_Exercise description_
Stop after the line that contains "(** The profiles"; until then, restate each line of the entries word for word from the very first.

_Data_
(** [merged g q g'] : [g'] has every property the partial goal [q] names,
    with the value [q] gives it, and every other property as in [g]. *)
Definition merged (g : HealthGoal.t) (q : PartialHealthGoal.t) (g' : HealthGoal.t)
  : Prop :=
  HealthGoal.id g' =
    match PartialHealthGoal.id q with Some v => v | None => HealthGoal.id g end /\
  HealthGoal.type g' =
    match PartialHealthGoal.type q with Some v => v | None => HealthGoal.type g end /\
  HealthGoal.target g' =
    match PartialHealthGoal.target q with Some v => v | None => HealthGoal.target g end /\
  HealthGoal.current g' =
    match PartialHealthGoal.current q with Some v => v | None => HealthGoal.current g end /\
  HealthGoal.unit g' =
    match PartialHealthGoal.unit q with Some v => v | None => HealthGoal.unit g end.

(** No provider encloses the caller. *)
Definition outside_provider (ancestors : list ancestor) : Prop :=
  forall v, ~ In (Provider v) ancestors.

(** The first character of [s] satisfies [p]. *)
Definition starts_with (p : char16 -> bool) (s : jsstring) : bool :=
  match s with
  | c :: _ => p c
  | [] => false
  end.

(** A character that would continue a number literal. *)
Definition number_char (c : char16) : bool :=
  is_digit c || (c =? 46) || (c =? 101) || (c =? 69).

(** The numbers JSON text can carry: finite ones, negative zero apart. *)
Definition json_number (x : number) : Prop :=
  match x with
  | Finite neg s e => canonical x /\ (s = 0 -> neg = false)
  | _ => False
  end.

(** Values all of whose numbers JSON text can carry. *)
Fixpoint plain (v : value) : Prop :=
  match v with
  | JNum x => json_number x
  | JArr vs => fold_right (fun v P => plain v /\ P) True vs
  | JObj ms => fold_right (fun (m : jsstring * value) P => plain (snd m) /\ P) True ms
  | _ => True
  end.

(** A bound on the calls [parse_value] makes to read a value back. *)
Fixpoint size (v : value) : nat :=
  match v with
  | JArr vs => S (fold_right (fun v n => S (size v + n)) O vs)
  | JObj ms => S (fold_right (fun (m : jsstring * value) n => S (size (snd m) + n)) O ms)
  | _ => 1
  end.

Definition member_text (m : jsstring * value) : jsstring :=
  let (k, v) := m in QuoteJSONString k ++ u ":" ++ stringify v.

(** The profiles JSON text can carry: those whose numbers it can carry. *)
Definition valid_goal (g : HealthGoal.t) : Prop :=
  json_number (HealthGoal.target g) /\ json_number (HealthGoal.current g).

Definition valid_sign (s : VitalSign.t) : Prop :=
  json_number (VitalSign.value s).

Definition valid_profile (p : UserProfile) : Prop :=
  Forall valid_goal (healthGoals p) /\ Forall valid_sign (vitalSigns p).

(** What [saveEffect] stores for a profile, and what [loadEffect] makes of a
    stored text. *)
Definition serialize (p : UserProfile) : jsstring :=
  stringify_user (Profile p).

Definition deserialize (text : jsstring) : completion UserValue :=
  bind (JSON.parse text) (fun v => Normal (asUser v)).

(** A stored text that is not JSON: [JSON.parse] returns no value for it. *)
Definition corrupt (text : jsstring) : Prop :=
  forall v, JSON.parse text <> Normal v.

(** Little-endian reading of a digit string. *)
Fixpoint value_le (l : list char16) : N :=
  match l with
  | [] => 0
  | c :: r => (c - 48) + 10 * value_le r
  end.

(* ================================================================== *)
(** ** Notions the proofs use *)

(** What [parse_unsigned] does once the integer part is known. *)
Definition after_int (neg : bool) (int tail : jsstring)
  : option (number * jsstring) :=
  match parse_frac tail with
  | Some (frac, s3) =>
      match parse_exp s3 with
      | Some (exp, s4) => Some (number_of_literal neg int frac exp, s4)
      | None => None
      end
  | None => None
  end.

(** [c] put in front of the string a parse returned. *)
Definition and_then (c : char16) (o : option (jsstring * jsstring))
  : option (jsstring * jsstring) :=
  match o with
  | Some (str, rest) => Some (c :: str, rest)
  | None => None
  end.

Section ValueInduction.

Variable P : value -> Prop.
Hypothesis PNull : P JNull.
Hypothesis PBool : forall b, P (JBool b).
Hypothesis PNum : forall x, P (JNum x).
Hypothesis PStr : forall s, P (JStr s).
Hypothesis PArr : forall vs, Forall P vs -> P (JArr vs).
Hypothesis PObj : forall ms, Forall (fun m => P (snd m)) ms -> P (JObj ms).

(** Induction on a value with its elements and members as premises. *)
Fixpoint value_rect_nested (v : value) : P v :=
  match v with
  | JNull => PNull
  | JBool b => PBool b
  | JNum x => PNum x
  | JStr s => PStr s
  | JArr vs =>
      PArr vs
        ((fix all (l : list value) : Forall P l :=
            match l with
            | [] => Forall_nil P
            | v :: r => Forall_cons v (value_rect_nested v) (all r)
            end) vs)
  | JObj ms =>
      PObj ms
        ((fix all (l : list (jsstring * value)) : Forall (fun m => P (snd m)) l :=
            match l with
            | [] => Forall_nil _
            | m :: r => Forall_cons m (value_rect_nested (snd m)) (all r)
            end) ms)
  end.

End ValueInduction.

(** [v] is read back from its text, whatever follows the text, by a parse
    allowed [size v] nested calls or more. *)
Definition reads_back (v : value) : Prop :=
  plain v ->
  forall (f : nat) (rest : jsstring),
    (size v <= f)%nat -> starts_with number_char rest = false ->
    parse_value f (stringify v ++ rest) = Some (v, rest).

(** One layer of each of the three mutually recursive parsers, the calls
    to the layer below given as arguments. *)
Definition value_step
           (pe : jsstring -> option (list value * jsstring))
           (pm : jsstring -> option (list (jsstring * value) * jsstring))
           (s : jsstring) : option (value * jsstring) :=
  match skip_ws s with
  | [] => None
  | c :: r =>
      if c =? 123 then
        match skip_ws r with
        | d :: r' =>
            if d =? 125 then Some (JObj [], r')
            else
              match pm (d :: r') with
              | Some (ms, rest) => Some (JObj ms, rest)
              | None => None
              end
        | [] => None
        end
      else if c =? 91 then
        match skip_ws r with
        | d :: r' =>
            if d =? 93 then Some (JArr [], r')
            else
              match pe (d :: r') with
              | Some (vs, rest) => Some (JArr vs, rest)
              | None => None
              end
        | [] => None
        end
      else if c =? 34 then
        match parse_string_chars r with
        | Some (str, rest) => Some (JStr str, rest)
        | None => None
        end
      else if c =? 116 then
        match strip_prefix (u "rue") r with
        | Some rest => Some (JBool true, rest)
        | None => None
        end
      else if c =? 102 then
        match strip_prefix (u "alse") r with
        | Some rest => Some (JBool false, rest)
        | None => None
        end
      else if c =? 110 then
        match strip_prefix (u "ull") r with
        | Some rest => Some (JNull, rest)
        | None => None
        end
      else
        match parse_number (c :: r) with
        | Some (x, rest) => Some (JNum x, rest)
        | None => None
        end
  end.

Definition elements_step
           (pv : jsstring -> option (value * jsstring))
           (pe : jsstring -> option (list value * jsstring))
           (s : jsstring) : option (list value * jsstring) :=
  match pv s with
  | Some (v, r) =>
      match skip_ws r with
      | c :: r' =>
          if c =? 44 then
            match pe r' with
            | Some (vs, rest) => Some (v :: vs, rest)
            | None => None
            end
          else if c =? 93 then Some ([v], r')
          else None
      | [] => None
      end
  | None => None
  end.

_Response to the task_
(** [merged g q g'] : [g'] has every property the partial goal [q] names,
    with the value [q] gives it, and every other property as in [g]. *)
Definition merged (g : HealthGoal.t) (q : PartialHealthGoal.t) (g' : HealthGoal.t)
  : Prop :=
  HealthGoal.id g' =
    match PartialHealthGoal.id q with Some v => v | None => HealthGoal.id g end /\
  HealthGoal.type g' =
    match PartialHealthGoal.type q with Some v => v | None => HealthGoal.type g end /\
  HealthGoal.target g' =
    match PartialHealthGoal.target q with Some v => v | None => HealthGoal.target g end /\
  HealthGoal.current g' =
    match PartialHealthGoal.current q with Some v => v | None => HealthGoal.current g end /\
  HealthGoal.unit g' =
    match PartialHealthGoal.unit q with Some v => v | None => HealthGoal.unit g end.

(** No provider encloses the caller. *)
Definition outside_provider (ancestors : list ancestor) : Prop :=
  forall v, ~ In (Provider v) ancestors.

(** The first character of [s] satisfies [p]. *)
Definition starts_with (p : char16 -> bool) (s : jsstring) : bool :=
  match s with
  | c :: _ => p c
  | [] => false
  end.

(** A character that would continue a number literal. *)
Definition number_char (c : char16) : bool :=
  is_digit c || (c =? 46) || (c =? 101) || (c =? 69).

(** The numbers JSON text can carry: finite ones, negative zero apart. *)
Definition json_number (x : number) : Prop :=
  match x with
  | Finite neg s e => canonical x /\ (s = 0 -> neg = false)
  | _ => False
  end.

(** Values all of whose numbers JSON text can carry. *)
Fixpoint plain (v : value) : Prop :=
  match v with
  | JNum x => json_number x
  | JArr vs => fold_right (fun v P => plain v /\ P) True vs
  | JObj ms => fold_right (fun (m : jsstring * value) P => plain (snd m) /\ P) True ms
  | _ => True
  end.

(** A bound on the calls [parse_value] makes to read a value back. *)
Fixpoint size (v : value) : nat :=
  match v with
  | JArr vs => S (fold_right (fun v n => S (size v + n)) O vs)
  | JObj ms => S (fold_right (fun (m : jsstring * value) n => S (size (snd m) + n)) O ms)
  | _ => 1
  end.

Definition member_text (m : jsstring * value) : jsstring :=
  let (k, v) := m in QuoteJSONString k ++ u ":" ++ stringify v.

(** The profiles JSON text can carry: those whose numbers it can carry. *)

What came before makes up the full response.